A sétima morte causada pelo novo coronavírus (Covid-19) na Bahia foi confirmada na manhã deste sábado (04). De acordo com a Secretaria de Saúde do Estado (Sesab), uma mulher foi a óbito na UPA de Itapetinga, região sudoeste. A professora Rafaela Silva de Jesus, 28 anos, morava em Trancoso, distrito de Porto Seguro. Ela foi a vítima mais jovem do Covid-19 na Bahia.

O marido, o taxista Erivaldo Lopes Santos, 48 anos, informou ao RADAR 64 que a mulher estava grávida e optou por realizar o parto no dia 25 de março em Itapetinga, para poder ficar mais próxima da família.

No dia seguinte, 26 de março, ela teve alta. Mas, cinco dias após a cesárea, apresentou quadro de insuficiência respiratória, febre e dor de cabeça, tendo sido internada na UPA daquela cidade. O estado de saúde de Rafaela se agravou e ela precisou usar respirador mecânico, mesmo assim não resistiu e evoluiu para óbito em 1º de abril.

Em 2 de abril, a mulher foi enterrada em Itapetinga, em um caixão lacrado. No dia 3 de abril, Erivaldo voltou para Trancoso com filha recém-nascida.

A Secretaria de saúde de Itapetinga mantém em isolamento toda a equipe médica que atendeu a paciente, bem como os familiares dela - três adultos e duas crianças. Já foi colhido material destas pessoas. É aguardada a divulgação do resultado dos exames.

FAMÍLIA ISOLADA EM TRANCOSO - Na manhã deste sábado (04), equipes da Secretaria de Saúde de Porto Seguro estiveram na casa do taxista, em Trancoso. Ele, o bebê e mais cinco pessoas da família foram mantidos em isolamento. "Distribuímos máscaras de proteção para todos na casa, colhemos material para exame e orientamos que ninguém saísse, até a divulgação dos resultados, que devem sair na terça-feira, pois pedimos urgência ao Lacen", disse o secretário. Nenhuma das pessoas isoladas na casa apresenta sintomas.

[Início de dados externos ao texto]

(** * rewrite_to_local: a mitmproxy request hook, verified

  Shallow embedding of [mitmproxy/rewrite_to_local/main.py].

  The script is a mitmproxy addon.  Its [request] hook receives the
  in-flight flow, compares [req.pretty_host] and [req.path] with one
  hard-wired rule and, on a match, mutates the request object in place
  so that it is sent to a local endpoint; every call ends with one
  [ctx.log.info].

  Layout:
  - [PyStr]   : the Python string operations the script uses;
  - [Mitm]    : the part of mitmproxy's [http.Request] / [Headers] API
                the script touches (attribute reads, property setters
                with their side effects on the [Host] header and on
                the authority);
  - [Hook]    : a state-and-exception monad over the flow and the log;
  - the script itself: [Config], [MATCH_PREFIX], [request], [response];
  - the theorems. *)

From Stdlib Require Import String Ascii List Bool Arith ZArith Lia.
From Stdlib Require Import DecimalString.
Import ListNotations.

Local Open Scope list_scope.
Local Open Scope string_scope.

(* ------------------------------------------------------------------ *)
(** ** Python string operations *)

Module PyStr.

(** [s.startswith(p)] *)
Definition startswith (s p : string) : bool := String.prefix p s.

(** [s[n:]] for [0 <= n]: drop the first [n] characters (the empty
    string when [s] is shorter). *)
Fixpoint slice_from (n : nat) (s : string) : string :=
  match n, s with
  | O, _ => s
  | S _, EmptyString => EmptyString
  | S n', String _ s' => slice_from n' s'
  end.

(** [bytes.lower()]: ASCII letters only. *)
Definition lower_ascii (c : ascii) : ascii :=
  let n := nat_of_ascii c in
  if (65 <=? n)%nat && (n <=? 90)%nat then ascii_of_nat (n + 32) else c.

Fixpoint lower (s : string) : string :=
  match s with
  | EmptyString => EmptyString
  | String c s' => String (lower_ascii c) (lower s')
  end.

(** [sep.join(xs)] *)
Fixpoint join (sep : string) (xs : list string) : string :=
  match xs with
  | [] => ""
  | [x] => x
  | x :: rest => x ++ sep ++ join sep rest
  end.

(** ["%d" % z] and [f"{z}"] for an [int]. *)
Definition str_int (z : Z) : string := NilZero.string_of_int (Z.to_int z).

(** Truthiness of a [str]: non-empty. *)
Definition truthy (s : string) : bool :=
  match s with EmptyString => false | _ => true end.

End PyStr.

(* ------------------------------------------------------------------ *)
(** ** The mitmproxy request object *)

Module Mitm.
Import PyStr.

(** [mitmproxy.http.Headers]: an ordered multi-dict; field names are
    compared case-insensitively ([_kconv] is [lower]), duplicates are
    allowed and their order is kept. *)
Definition Headers := list (string * string).

Definition same_name (key : string) (field : string * string) : bool :=
  lower (fst field) =? lower key.

(** [headers.get_all(key)] *)
Definition get_all (key : string) (hs : Headers) : list string :=
  map snd (filter (same_name key) hs).

(** [key in headers] *)
Definition contains (key : string) (hs : Headers) : bool :=
  existsb (same_name key) hs.

(** [headers.get(key, None)]: the values joined by [", "]. *)
Definition get (key : string) (hs : Headers) : option string :=
  match get_all key hs with
  | [] => None
  | vs => Some (join ", " vs)
  end.

(** The fields of [hs] not named [key]. *)
Definition others (key : string) (hs : Headers) : Headers :=
  filter (fun f => negb (same_name key f)) hs.

(** [headers[key] = value], i.e. [set_all(key, [value])]: the first
    field named [key] keeps its place and spelling and takes the new
    value, later fields of that name are dropped, and the field is
    appended when there was none. *)
Fixpoint setitem (key value : string) (hs : Headers) : Headers :=
  match hs with
  | [] => [(key, value)]
  | f :: rest =>
      if same_name key f then (fst f, value) :: others key rest
      else f :: setitem key value rest
  end.

(** The attributes of [http.Request] a hook can observe. *)
Record Request := mkRequest {
  method : string;
  scheme : string;
  authority : string;     (* request-target authority / [:authority]; may be empty *)
  host : string;
  port : Z;
  path : string;          (* path and query: everything after the authority *)
  http_version : string;
  headers : Headers;
  content : string        (* the body *)
}.

(** [url.default_port(scheme)] *)
Definition default_port (sch : string) : option Z :=
  if sch =? "http" then Some 80%Z
  else if sch =? "https" then Some 443%Z
  else None.

(** [url.hostport(scheme, host, port)] *)
Definition hostport (sch h : string) (p : Z) : string :=
  match default_port sch with
  | Some d => if (d =? p)%Z then h else h ++ ":" ++ str_int p
  | None => h ++ ":" ++ str_int p
  end.

(** [req.url] *)
Definition url (r : Request) : string :=
  if method r =? "CONNECT" then host r ++ ":" ++ str_int (port r)
  else
    let p := if path r =? "*" then "" else path r in
    scheme r ++ "://" ++ hostport (scheme r) (host r) (port r) ++ p.

(** [req.is_http2], [req.is_http3] *)
Definition is_http2 (r : Request) : bool := http_version r =? "HTTP/2.0".
Definition is_http3 (r : Request) : bool := http_version r =? "HTTP/3".

(** [req.host_header]: on HTTP/2 and HTTP/3 a non-empty authority comes
    before the [Host] header ([self.authority or headers.get("Host")]);
    on HTTP/1 only the header is read. *)
Definition host_header (r : Request) : option string :=
  if is_http2 r || is_http3 r
  then if truthy (authority r) then Some (authority r)
       else get "Host" (headers r)
  else get "Host" (headers r).

Section PrettyHost.
(** [url.parse_authority(a, check=False)[0]]: the host part of a
    [Host] header or authority value.  Its grammar and validity checks are
    mitmproxy's; nothing below depends on them. *)
Variable parse_authority : string -> string.

(** [req.pretty_host]: a non-empty [host_header] is preferred over
    [req.host]. *)
Definition pretty_host (r : Request) : string :=
  match host_header r with
  | Some a => if truthy a then parse_authority a else host r
  | None => host r
  end.
End PrettyHost.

A VIAGEM A ITAPETINGA - Em entrevista ao RADAR 64, o taxista Erivaldo Lopes afirmou que ele e a mulher partiram de Trancoso para Itapetinga em 17 de março. O parto em um hospital particular já estava agendado. "Ao chegamos a Itapetinga, fomos informados pela secretaria municipal de Saúde que precisaríamos passar por uma triagem, pois víamos de Trancoso, uma região onde já havia casos positivos de coronavírus. Não apresentávamos nenhum sintoma, mas fomos colocados em isolamento até o dia do parto, em 25 de março. Rafaela deu à luz e, no dia seguinte, recebeu alta. Fomos para a casa da família dela", disse o taxista.

Em 31 de março, Rafaela começou a sentir os sintomas e buscou atendimento médico na UPA de Itapetinga. Ficou em uma ala de isolamento. No mesmo dia, o quadro pirou. Ela precisou de respirador mecânico.  Na tarde do dia 1º de abril, ela morreu. O resultado do exame que testou positivo para convid-19 só saiu no dia seguinte. Erivaldo falou que, além de taxista, também é dono de uma pequena pousada e de uma empresa de agenciamento de turismo em Trancoso.

Nos últimos anos, a vida de Rafaela foi um vaivém. Com uma frequência, ela percorria os pelos 280 km de estrada que separa a Itaju do Colônia, cidade do sul da Bahia, e a vila de Trancoso, em Porto Seguro.

Na primeira, ela era professora de ensino infantil em uma escola da rede municipal. Na segunda, ajudava o marido Erisvaldo Lopes dos Santos, 47, nas operações da Bigotur, empresa de transfer turístico.

A primeira morte no estado foi notificada no último domingo (29). Era um homem de 74 anos, morador de Salvador.